Cardiovascular effects of basic fibroblast growth factor in rats.

Abstract

We determined the effects of human basic fibroblast growth factor (bFGF) on blood pressure (BP) and heart rate (HR) in pentobarbital-anesthetized rats and examined the possible involvement of nitric oxide (NO) and prostanoids in these effects. Intravenous (i.v.) injections of bFGF (1, 7.5, and 15 micrograms/kg) induced dose-dependent short-lasting decreases in BP followed by a striking increase in BP and HR variability.
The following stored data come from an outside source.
Lemma consumed_recorded q q' b cost ws userID consumed :
  newest_build q b → with_cost b cost q q' → NoDup (Workspace_ID <$> q.(workspaces)) →
  ws ∈ q.(workspaces) → ws.(Workspace_ID) = b.(WorkspaceBuild_WorkspaceID) →
  ws.(Workspace_OwnerID) = userID → ws.(Workspace_Deleted) = false → b.(WorkspaceBuild_DailyCost) = 0 →
  GetQuotaConsumedForUser userID q = Ok consumed →
  GetQuotaConsumedForUser userID q' = Ok (int64_wrap (cost + consumed)).
Proof.
  intros Hnew Hcost Hids (wpre & wpost & Hws)%list_elem_of_split Hid Ho Hd H0 [= <-].
  unfold GetQuotaConsumedForUser. f_equal.
  change (sum_int64 (q'.(workspaces) ≫= contribution userID q') =
          int64_wrap (cost + sum_int64 (q.(workspaces) ≫= contribution userID q))).
  assert (q'.(workspaces) = q.(workspaces)) as -> by by destruct Hcost as (pre & post & _ & ->).
  destruct (recorded_share _ _ _ _ _ _ Hnew Hcost Hid Ho Hd) as [Hold Hrec].
  assert (∀ l, Workspace_ID ws ∉ Workspace_ID <$> l →
    l ≫= contribution userID q' = l ≫= contribution userID q) as Hothers.
  { induction l as [|x l IH]; [done|]. rewrite fmap_cons, !bind_cons. intros [Hx Hl]%not_elem_of_cons. rewrite IH by done. f_equal.
    eapply other_share; [done|]. congruence. }
  rewrite Hws, fmap_app, fmap_cons in Hids. apply NoDup_app in Hids as (_ & Hpre & [Hpost _]%NoDup_cons).
  rewrite Hws, !bind_app, !bind_cons, !Hothers, Hrec, Hold, H0.
  - rewrite !sum_int64_wrap, !sum_app. simpl. rewrite (Z.add_comm cost (int64_wrap _)), int64_wrap_add. f_equal. lia.
  - done.
  - intros Hin. apply (Hpre _ Hin). by left.
Qed.

Section commit.
Context `{!UuidText}.

(** The build before a build, and what it costs. *)
Definition previous_build (q : data) (b : WorkspaceBuild) : res WorkspaceBuild :=
  GetWorkspaceBuildByWorkspaceIDAndBuildNumber
    (mkGetWorkspaceBuildByWorkspaceIDAndBuildNumberParams b.(WorkspaceBuild_WorkspaceID)
       (int32_wrap (b.(WorkspaceBuild_BuildNumber) - 1))) q.
Definition previous_cost (q : data) (b : WorkspaceBuild) : Z :=
  match previous_build q b with Ok previous => previous.(WorkspaceBuild_DailyCost) | _ => 0 end.
(** The previous build of the workspace cost more than this one does so far. *)
Definition costs_less (q : data) (b : WorkspaceBuild) : bool :=
  match previous_build q b with
  | Ok previous => b.(WorkspaceBuild_DailyCost) <? previous.(WorkspaceBuild_DailyCost)
  | _ => false
  end.
Lemma costs_less_previous q b : b.(WorkspaceBuild_DailyCost) = 0 → costs_less q b = (0 <? previous_cost q b).
Proof. unfold costs_less, previous_cost. intros ->. by destruct (previous_build q b). Qed.

(** Recording the cost. *)
Lemma UpdateWorkspaceBuildCostByID_run q b cost :
  b ∈ q.(workspaceBuilds) → NoDup (WorkspaceBuild_ID <$> q.(workspaceBuilds)) →
  ∃ b' q', UpdateWorkspaceBuildCostByID (mkUpdateWorkspaceBuildCostByIDParams b.(WorkspaceBuild_ID) cost) q = (Ok b', q')
    ∧ with_cost b cost q q'.
Proof.
  intros Hb Hids.
  destruct (update_first_split WorkspaceBuild_ID (λ x, x <| WorkspaceBuild_DailyCost := cost |>) _ b Hids Hb)
    as (pre & post & Hq & Hup).
  exists (b <| WorkspaceBuild_DailyCost := cost |>). eexists.
  unfold UpdateWorkspaceBuildCostByID, update_row. cbn -[update_first].
  lazymatch goal with |- context [update_first ?P ?f ?l] =>
    replace (update_first P f l) with (Some (b <| WorkspaceBuild_DailyCost := cost |>,
      pre ++ b <| WorkspaceBuild_DailyCost := cost |> :: post)) by (symmetry; exact Hup) end.
  split; [done|]. by exists pre, post.
Qed.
The BP and HR increases in variability were closely related (r = 0.95; n = 20; p < 0.001). Pretreatment with a single intravenous (i.v.) dose of N omega-nitro-L-arginine methyl ester (L-NAME, 20 mg/kg) almost suppressed (-90%) the cardiovascular effects of bFGF, an effect that was restored by a single dose of L-arginine (100 mg/kg i.v.). Similar suppression was observed with use of indomethacin (10 mg/kg i.v.). Indomethacin given 50-60 min after bFGF abolished the increased variability of BP and HR. We conclude that the BP decrease and the increase in BP and HR variability induced by bFGF involve release of both NO and vasoactive prostanoids.